Se dunque in forza del principio di non-discriminazione si riconosce anche solo una remota somiglianza fra matrimonio e unione omosessuale, allo stesso modo, nel rispetto dell’orientamento bisessuale (peraltro difeso a spada tratta all’interno dello schieramento pro Cirinnà), diverrà appunto doveroso aprire progressivamente alle unioni con più di due partner, i quali con il tempo diverranno “coniugi”, ecc.. Ora, che lungo questa china “libertaria” si possa andare molto lontani, non è solo un’ipotesi futuribile: in Europa è già, in nuce, una realtà. Con delibera del 25 settembre 2014, il Deutscher Ethikrhat, autorevolissimo Consiglio nazionale tedesco per l’etica, i cui indirizzi, benché non vincolanti, sono tenuti in notevole conto dal mondo politico e giuridico tedesco, ha auspicato, in nome della libertà, la depenalizzazione del reato di incesto, che è stato definito un semplice “tabù sociale”. La Corte costituzionale tedesca ha immediatamente applicato il principio in una fattispecie concreta, sospendendo la pena nel caso dei fratelli Stuebing, amanti incestuosi e genitori di ben quattro figli. Questa ulteriore evoluzione, nichilistica nei suoi esiti (per incidens: la distruzione è, per tradizione germanica, l’esito ampiamente prevedibile di una potente fase “costruttiva”), non va affatto trascurata.

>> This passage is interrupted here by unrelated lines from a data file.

(* ===== verification/ServerProps.v ===== *)
(** * Properties of the server

    Consequences of the bookkeeping invariant for reachable states, the ledger
    kept in the store, and the functional behaviour of whole handlers. *)
From S2P Require Import Prelude GoStd Proto BucketKey Storage Config Quota DomainClassifier Server ServerInv.

(** ** The stored usage follows the subscriptions

    Proved against the interface [LedgerStore]. *)
Section ledger.
Context `{Regexp, DurationPb} {St : Type} `{LedgerStore St}.
Implicit Types s : RLQSServer St.

(** Usage is stored for exactly the buckets that are referenced. *)
Definition ledger_inv (s : RLQSServer St) : Prop := dom (usage (store s)) = dom (bucketRefs s).

Lemma ledger_inv_same s s' :
  store s' = store s → bucketRefs s' = bucketRefs s → ledger_inv s → ledger_inv s'.
Proof. unfold ledger_inv. congruence. Qed.

Lemma dom_label_add k n (m : gmap string Z) : dom (label_add k n m) = {[k]} ∪ dom m.
Proof. unfold label_add. apply dom_insert_L. Qed.

Lemma release_bucket_ledger `{GoRange} ctx d key s :
  ledger_inv s → ledger_inv (release_bucket ctx d key s).
Proof.
  unfold ledger_inv, release_bucket. intros Hl. case_match eqn:E; cbn.
  - rewrite (proj2 (remove_bucket_ledger ctx d key (store s))), !dom_delete_L, dom_label_add, Hl.
    set_solver.
  - rewrite dom_label_add, Hl. apply Z.leb_gt in E. rewrite default_label_add, decide_True in E by done.
    assert (DomainScopedKey d key ∈ dom (bucketRefs s)) by
      (apply elem_of_dom; destruct (bucketRefs s !! _); [eauto|cbn in E; lia]).
    set_solver.
Qed.

(** A stream's subscriptions are referenced. *)
Lemma subscribed_referenced l s id ss key :
  server_inv l s → streams s !! id = Some ss → is_Some (subscriptions ss !! key) →
  DomainScopedKey (ss_domain ss) key ∈ dom (bucketRefs s).
Proof.
  intros Hinv Hid Hkey. apply elem_of_dom. rewrite (bk_refs _ _ _ (inv_books l s Hinv)).
  assert (0 < ref_count (DomainScopedKey (ss_domain ss) key) (streams s))%Z as Hpos.
  { apply ref_count_pos. exists id, ss. by rewrite elem_of_scoped_subs_key. }
  unfold of_count. rewrite (proj2 (Z.eqb_neq _ 0)) by lia. eauto.
Qed.

Lemma handle_usage_ledger `{GoRange} l id u s :
  server_inv l s → is_Some (streams s !! id) → ledger_inv s → ledger_inv (handle_usage id u s).1.
Proof.
  intros Hinv [ss Hid] Hl. unfold handle_usage.
  destruct (usage_bucket_id u) as [bid|] eqn:Hbid; [|done]. case_match; [done|]. case_match; [done|].
  unfold subscribe. rewrite (get_stream_Some id ss) by done.
  destruct (subscriptions ss !! _) eqn:Hsub; cbn.
  - rewrite (get_stream_Some id ss) by done. unfold ledger_inv; cbn.
    rewrite (proj2 (record_usage_ledger _ _ _ _)), dom_insert_L, Hl.
    unfold report_key; cbn. rewrite Hbid.
    assert (DomainScopedKey (ss_domain ss) (BucketKeyFromProto (Some bid)) ∈ dom (bucketRefs s))
      by (eapply subscribed_referenced; eauto).
    set_solver.
  - destruct (_ && _); [done|]. cbn. unfold ledger_inv; cbn.
    rewrite (proj2 (record_usage_ledger _ _ _ _)), dom_insert_L, dom_label_add, Hl.
    unfold report_key, get_stream; cbn. rewrite lookup_insert_eq, Hbid. done.
Qed.
(** C11: errors tell the truth: when a message is refused, the error names a
    condition that holds of the message and the stream, with the numbers of the
    source's text; domain and batch-size errors leave store and reference
    counts alone; an error about a bucket is about the first refused usage: all
    usages before it name no bucket or a valid one the stream is subscribed to,
    and exactly their reports were recorded; and no response is sent. *)
Theorem message_errors_truthful `{Regexp, DurationPb, GoRange} {St} `{BucketStore St}
    Send (s s' : RLQSServer St) id req ss err :
  streams s !! id = Some ss →
  handleMessage Send id req s = (s', Some err) →
  outbox s' = outbox s ∧
  match err with
  | ErrFirstMessageDomain => s' = s ∧ domainBound ss = false ∧ req_domain req = ""
  | ErrDomainMismatch d d' => s' = s ∧ domainBound ss = true ∧
      d = ss_domain ss ∧ d' = req_domain req ∧ d' ≠ "" ∧ d' ≠ d
  | ErrTooManyReports n limit => store s' = store s ∧ bucketRefs s' = bucketRefs s ∧
      limit = maxReportsPerMessage (limits s) ∧
      n = Z.of_nat (length (req_bucket_quota_usages req)) ∧ (0 < limit < n)%Z
  | ErrEngine e =>
      ProcessUsage (engine s) (engine_ctx s) (message_domain ss req)
        (usage_report <$> asked (req_bucket_quota_usages req)) = Err e
  | ErrSend e => ∃ actions,
      ProcessUsage (engine s) (engine_ctx s) (message_domain ss req)
        (usage_report <$> asked (req_bucket_quota_usages req)) = Ok actions ∧
      Send id (mkResponse actions) = Some e
  | ErrRecv _ => False
  | _ => ∃ us1 u us2, req_bucket_quota_usages req = us1 ++ u :: us2 ∧ limits s' = limits s ∧
      Forall (usage_taken s' id) us1 ∧
      store s' = record_all (message_domain ss req) (store s) (usage_report <$> asked us1) ∧
      usage_error_true s' id u err
  end.
Proof.
  intros Hid. unfold handleMessage. pose proof (bind_domain_spec id req s ss Hid) as Hspec.
  destruct (bind_domain id req s) as [s1 [e|]] eqn:Eb.
  { intros [= <- <-]. apply (bind_domain_error id req s ss) in Eb; [|done]. subst s1.
    split; [done|]. destruct e; naive_solver. }
  destruct Hspec as (El & Ee & Est & Er & _ & Eo & _ & ss1 & Hid1 & Hb1 & _ & Hd & _).
  case_decide; [done|]. destruct (_ && _) eqn:Hm.
  { apply andb_true_iff in Hm as [Hm%Z.ltb_lt Hm'%Z.ltb_lt].
    intros [= <- <-]. rewrite El in *. by split_and!. }
  destruct (handle_usages_result id (req_bucket_quota_usages req) [] s1) as [Ho Hrs].
  pose proof (handle_usages_frame id (req_bucket_quota_usages req) [] s1 ltac:(eauto)) as Hf.
  destruct (handle_usages _ _ _ _) as [s2 [reports|e]] eqn:Eu; cbn in *.
  - intros Ec. pose proof (consult_engine_outbox Send id reports s2) as Hout.
    rewrite Ec in Hout; cbn in Hout. split; [naive_solver congruence|].
    apply consult_engine_error in Ec. rewrite (Hrs reports eq_refl) in Ec.
    assert (bound_to id (message_domain ss req) s2) as Hb2
      by (eapply same_binding_bound; [exact Hf|by exists ss1]).
    rewrite (proj2 (bound_to_get _ _ _ Hb2)), (engine_ctx_limits s), (sb_engine _ _ _ Hf), Ee in Ec
      by (by rewrite (sb_limits _ _ _ Hf)).
    by destruct err.
  - intros [= <- <-]. split; [congruence|].
    destruct (handle_usages_error _ _ _ _ _ _ Eu) as (us1 & u & us2 & rs & Hus & Eu1 & Eh).
    apply handle_usage_error in Eh as [_ Ht].
    assert (limits s2 = limits s) as El2 by (by rewrite (sb_limits _ _ _ Hf)).
    destruct (handle_usages_recorded id us1 [] s1 (message_domain ss req)) as (rs' & _ & Est' & Hrs'); [by exists ss1|].
    destruct (handle_usages_taken id us1 [] s1) as [_ Hall]; [by exists ss1|].
    rewrite Eu1, Est in *; cbn in *. rewrite (Hrs' eq_refl) in Est'.
    assert (∃ us1 u us2, req_bucket_quota_usages req = us1 ++ u :: us2 ∧ limits s2 = limits s ∧
      Forall (usage_taken s2 id) us1 ∧
      store s2 = record_all (message_domain ss req) (store s) (usage_report <$> asked us1) ∧
      usage_error_true s2 id u e) by (exists us1, u, us2; split_and!; auto).
    by destruct e; try (by destruct Ht).
Qed.

Lemma message_errors_truthful_witness :
  outbox demo_state = outbox demo_state ∧ demo_state = demo_state ∧ domainBound demo_stream = true ∧
  "api" = ss_domain demo_stream ∧ "billing" = "billing" ∧ "billing" ≠ "" ∧ "billing" ≠ "api".
Proof.
  apply (@message_errors_truthful literal_regexp durationpb_split range_in_order MemoryStorage _
    send_ok demo_state demo_state 0 other_req demo_stream (ErrDomainMismatch "api" "billing")).
  - exact demo_stream_registered.
  - vm_compute. reflexivity.
Defined.

(** Usage is accounted exactly: an accepted message, answered by an
    assigning engine, adds to the ledger the reports of its non-empty usages,
    in order, each under the domain of the stream and the key of its bucket,
    and changes nothing else there. *)
Theorem message_accounted `{Regexp, DurationPb, GoRange} {St} `{LedgerStore St}
    Send (s s' : RLQSServer St) id req ss :
  streams s !! id = Some ss → assigning (engine s) →
  handleMessage Send id req s = (s', None) →
  usage (store s') = foldl (ledger_record (message_domain ss req)) (usage (store s))
    (usage_report <$> asked (req_bucket_quota_usages req)).
Proof.
  intros Hid He Hm. rewrite (message_recorded Send s s' id req ss Hid He Hm). apply record_all_ledger.
Qed.

Lemma message_accounted_witness :
  ∃ s', @handleMessage literal_regexp MemoryStorage _ range_in_order durationpb_split send_ok 0
          demo_req (open_stream 0 demo_server) = (s', None) ∧
  usage (store s') = foldl (@ledger_record range_in_order (message_domain new_stream demo_req))
    (usage (store (open_stream 0 demo_server))) (@usage_report durationpb_split <$> asked (req_bucket_quota_usages demo_req)).
Proof.
  destruct (@handleMessage literal_regexp MemoryStorage _ range_in_order durationpb_split send_ok 0
    demo_req (open_stream 0 demo_server)) as [s' [err|]] eqn:E; [vm_compute in E; discriminate|].
  exists s'. split; [reflexivity|].
  apply (@message_accounted literal_regexp durationpb_split range_in_order MemoryStorage _ _ send_ok
    (open_stream 0 demo_server) s' 0 demo_req new_stream).
  - reflexivity.
  - apply DefaultEngine_assigning.
  - exact E.
Defined.

(** C18: tenants are isolated, as long as domains are free of the separator byte:
    with a ledger store (the in-memory one) and two different non-empty domains
    without that byte, handling a message of a stream of the one, or closing the
    stream, changes no stored usage and no reference count of a bucket of the
    other, and touches no other stream. *)
Theorem domains_isolated `{Regexp, DurationPb, GoRange} {St} `{LedgerStore St}
    Send (s s' : RLQSServer St) id req ss d d0 key :
  streams s !! id = Some ss →
  (s' = (handleMessage Send id req s).1 ∧ d0 = message_domain ss req ∨
   s' = close_stream id s ∧ d0 = ss_domain ss) →
  d ≠ d0 → d ≠ "" → d0 ≠ "" → has_byte us_byte d = false → has_byte us_byte d0 = false →
  usage (store s') !! DomainScopedKey d key = usage (store s) !! DomainScopedKey d key ∧
  bucketRefs s' !! DomainScopedKey d key = bucketRefs s !! DomainScopedKey d key ∧
  (∀ id', id' ≠ id → streams s' !! id' = streams s !! id').
Proof.
  intros Hid Hs' Hne Hd Hd0 Hb Hb0. apply and_assoc. split.
  - assert (foreign_same d0 s s') as Hf.
    { destruct Hs' as [[-> ->]|[-> ->]]; [by apply handleMessage_foreign|by apply close_stream_foreign]. }
    apply Hf. intros key' Heq. apply DomainScopedKey_inj_domain in Heq as [? _]; done.
  - intros id' Hid'. destruct Hs' as [[-> _]|[-> _]].
    + apply handleMessage_frame; eauto.
    + rewrite close_stream_streams. by apply lookup_delete_ne.
Qed.

Lemma domains_isolated_witness :
  let s' := @close_stream literal_regexp MemoryStorage _ range_in_order 0 demo_state in
  usage (store s') !! DomainScopedKey "billing" "k" = usage (store demo_state) !! DomainScopedKey "billing" "k" ∧
  bucketRefs s' !! DomainScopedKey "billing" "k" = bucketRefs demo_state !! DomainScopedKey "billing" "k" ∧
  (∀ id', id' ≠ 0 → streams s' !! id' = streams demo_state !! id').
Proof.
  apply (@domains_isolated literal_regexp durationpb_split range_in_order MemoryStorage _ _ send_ok
    demo_state _ 0 other_req demo_stream "billing" "api" "k").
  - exact demo_stream_registered.
  - right. split; [reflexivity|]. vm_compute. reflexivity.
  - discriminate.
  - discriminate.
  - discriminate.
  - reflexivity.
  - reflexivity.
Defined.

Lemma one_entry_not_empty k v : empty_bucket (Some (mkBucketId {[k := v]})) = false.
Proof. unfold empty_bucket. cbn. by rewrite map_size_singleton. Qed.
(* ===== verification/Refinement.v ===== *)
(** * The server refines the service

    An abstraction function from the state of Server.v to the abstract service,
    and the proof that every handler is a sequence of events of the
    specification: reference counting, the order of removals, metrics, limits
    and the engine are implementation. Proved against the interface
    [LedgerStore]. *)
From S2P Require Import Prelude GoStd Proto BucketKey Storage Service Config Quota DomainClassifier.
From S2P Require Import Server ServerInv ServerProps ServerMessages.

Section refinement.
Context `{Regexp, DurationPb} {St : Type} `{LedgerStore St}.
Implicit Types s : RLQSServer St.

Definition abs_client (ss : streamState) : Client :=
  mkClient (if domainBound ss then Some (ss_domain ss) else None) (scoped_subs ss).

Definition abs (s : RLQSServer St) : Service := mkService (abs_client <$> streams s) (usage (store s)).

(** The invariants under which the simulation holds. *)
Definition good (l : Limits) (s : RLQSServer St) : Prop := server_inv l s ∧ ledger_inv s.

(** [s'] follows from [s] by the events [es] of the specification. *)
Definition simulated (es : list event) (s s' : RLQSServer St) : Prop := execs es (abs s) = Some (abs s').

Lemma simulated_nil s s' : streams s' = streams s → store s' = store s → simulated [] s s'.
Proof. unfold simulated, abs. by intros -> ->. Qed.

Lemma simulated_app es es' s1 s2 s3 :
  simulated es s1 s2 → simulated es' s2 s3 → simulated (es ++ es') s1 s3.
Proof. unfold simulated. intros E1 E2. by rewrite execs_app, E1. Qed.

Lemma simulated_same es s s' s'' :
  streams s'' = streams s' → store s'' = store s' → simulated es s s' → simulated es s s''.
Proof. unfold simulated, abs. by intros -> ->. Qed.

Lemma simulated_one e s s' : exec e (abs s) = Some (abs s') → simulated [e] s s'.
Proof. unfold simulated. cbn. by intros ->. Qed.

Lemma simulated_one_inv e s s' : simulated [e] s s' → exec e (abs s) = Some (abs s').
Proof. unfold simulated. cbn. by destruct (exec e (abs s)). Qed.

Lemma abs_same s s' : streams s' = streams s → store s' = store s → abs s' = abs s.
Proof. unfold abs. by intros -> ->. Qed.

Lemma abs_lookup id ss s : streams s !! id = Some ss → sv_clients (abs s) !! id = Some (abs_client ss).
Proof. intros Hid. cbn. by rewrite lookup_fmap, Hid. Qed.

Lemma abs_client_bound ss :
  domainBound ss = true → abs_client ss = mkClient (Some (ss_domain ss)) (scoped_subs ss).
Proof. intros Hb. unfold abs_client. by rewrite Hb. Qed.

(** Being subscribed, in the abstract and by reference count. *)
Lemma elem_of_abs_subs k s : k ∈ all_subs (sv_clients (abs s)) ↔ (0 < ref_count k (streams s))%Z.
Proof.
  rewrite elem_of_all_subs, ref_count_pos. cbn. split.
  - intros (id & c & Hid & Hk). apply lookup_fmap_Some in Hid as (ss & <- & Hid). eauto.
  - intros (id & ss & Hid & Hk). exists id, (abs_client ss). by rewrite lookup_fmap, Hid.
Qed.

Lemma abs_live l s : good l s → ledger_live (abs s).
Proof.
  intros [Hinv Hl]. unfold ledger_live. apply set_eq. intros k. rewrite elem_of_abs_subs. cbn.
  unfold ledger_inv in Hl. rewrite Hl, elem_of_dom, (bk_refs _ _ _ (inv_books _ _ Hinv)).
  pose proof (ref_count_nonneg k (streams s)). unfold of_count.
  destruct (Z.eqb_spec (ref_count k (streams s)) 0); [split; [by intros []|lia]|split; [lia|by eauto]].
Qed.

(** A handler that only removes from the store, and leaves a good state, has
    pruned the ledger. *)
Lemma removed_is_pruned l s s' :
  good l s' → usage (store s') ⊆ usage (store s) →
  usage (store s') = prune (sv_clients (abs s')) (usage (store s)).
Proof.
  intros Hgood Hsub. apply map_eq. intros k. apply option_eq. intros st. rewrite prune_lookup_Some.
  pose proof (abs_live l s' Hgood) as Hlive. unfold ledger_live in Hlive. split.
  - intros Hk. split; [by eapply lookup_weaken|]. rewrite <-Hlive. apply elem_of_dom. eauto.
  - intros [Hk Hin]. rewrite <-Hlive in Hin. apply elem_of_dom in Hin as [st' Hst']. cbn in Hst'.
    pose proof (lookup_weaken _ _ _ _ Hst' Hsub). congruence.
Qed.

Lemma release_bucket_removes `{GoRange} ctx d key s :
  usage (store (release_bucket ctx d key s)) ⊆ usage (store s).
Proof.
  unfold release_bucket. case_match; [|done]. cbn.
  rewrite (proj2 (remove_bucket_ledger _ _ _ _)). apply delete_subseteq.
Qed.

(** ** One event per action *)
Lemma open_simulated id s : streams s !! id = None → simulated [EvOpen id] s (open_stream id s).
Proof.
  intros Hid. apply simulated_one. cbn. rewrite lookup_fmap, Hid. cbn. unfold abs; cbn.
  rewrite fmap_insert. unfold abs_client, new_stream; cbn.
  by rewrite (scoped_subs_empty (mkStreamState "" "" false ∅)).
Qed.

Lemma bind_simulated l id req s s' ss :
  server_inv l s → streams s !! id = Some ss → bind_domain id req s = (s', None) →
  ∃ es, Forall (λ e, event_id e = id) es ∧ reported es = [] ∧ simulated es s s'.
Proof.
  intros Hinv Hid. unfold bind_domain. rewrite (get_stream_Some id ss) by done.
  destruct (domainBound ss) eqn:Hb.
  - case_decide; [done|]. intros [= <-]. exists []. split_and!; [constructor|done|by apply simulated_nil].
  - case_decide as Hd; [done|]. destruct (Classify _ _) as [label c]. intros [= <-].
    exists [EvBind id (req_domain req)]. split_and!; [by repeat constructor|done|]. apply simulated_one. cbn.
    rewrite lookup_fmap, Hid. cbn. unfold abs_client at 1. rewrite Hb, decide_False by done.
    unfold abs; cbn. rewrite fmap_insert. unfold abs_client at 2; cbn.
    rewrite (ok_unbound _ _ (inv_streams _ _ Hinv id ss Hid) Hb).
    by rewrite !scoped_subs_empty.
Qed.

Quando (plausibilmente a breve) in Germania i rapporti incestuosi rientreranno nell’orizzonte comune del tedesco medio, sarà ragionevole pretendere che i sottoposti meridionali si adattino alle regole della notoriamente più civile ed avanzata società teutonica. Tanto più che l’incesto non sarebbe un orientamento sessuale meramente tedesco, ma uno degli innumerevoli, possibili orientamenti sessuali che l’Ue ha inserito senza alcun distinguo (indiscriminatamente) fra i valori da tutelare.  É’ intellettualmente e moralmente doveroso, a questo punto, rendersi conto che se non si pone con nettezza un argine a questa deriva, si apre la strada che conduce all’incesto – accogliendo anzitutto la proposta del modello tedesco – e ad ogni ulteriore “libertà”. Dovremo ammettere, cioè, che i rapporti sessuali tra fratelli, fra genitori e figli, fra nonni e nipoti, ecc., costituiscono una scelta buona e giusta, nonché istituzionalizzabile. E via discorrendo, nella direzione di ogni, possibile istituzionalizzazione.

Riprendendo dunque le fila delle considerazioni già fatte in ordine all’unione omosessuale intesa come istituto giuridico, non è irrilevante concludere con un richiamo alla storia di questo Paese. Nonostante la società odierna, a ogni livello, sia propensa al ripudio sostanziale del cristianesimo – pur ritenendosi e definendosi in larga misura cristiana – la nozione di mos maiorum, di costume degli avi, quantomeno pagano, può essere utile a suggerire una meditazione sincera e non ideologica sulle unioni omosessuali. È dunque doveroso tener presente che il diritto romano non ha mai contemplato né il matrimonio omosessuale, né comunque norme peculiari, e cioè un corpus giuridico, per regolare le unioni omosessuali.  Le fonti giuridiche non danno alcun valore a questi matrimoni; quelle storiche e letterarie riferiscono i fatti, per giunta riportando, fra l’altro, commenti sarcastici che suggeriscono spunti per comprendere di quale considerazione godessero queste opzioni alternative a Roma. Ebbene, il mondo pagano aveva piena contezza di cosa fosse l’omosessualità maschile, ed in una misura apprezzabile la praticò con una certa disinvoltura, ma ciononostante non istituì mai neppure – si badi – una figura che fosse anche solo analoga al matrimonio omosessuale.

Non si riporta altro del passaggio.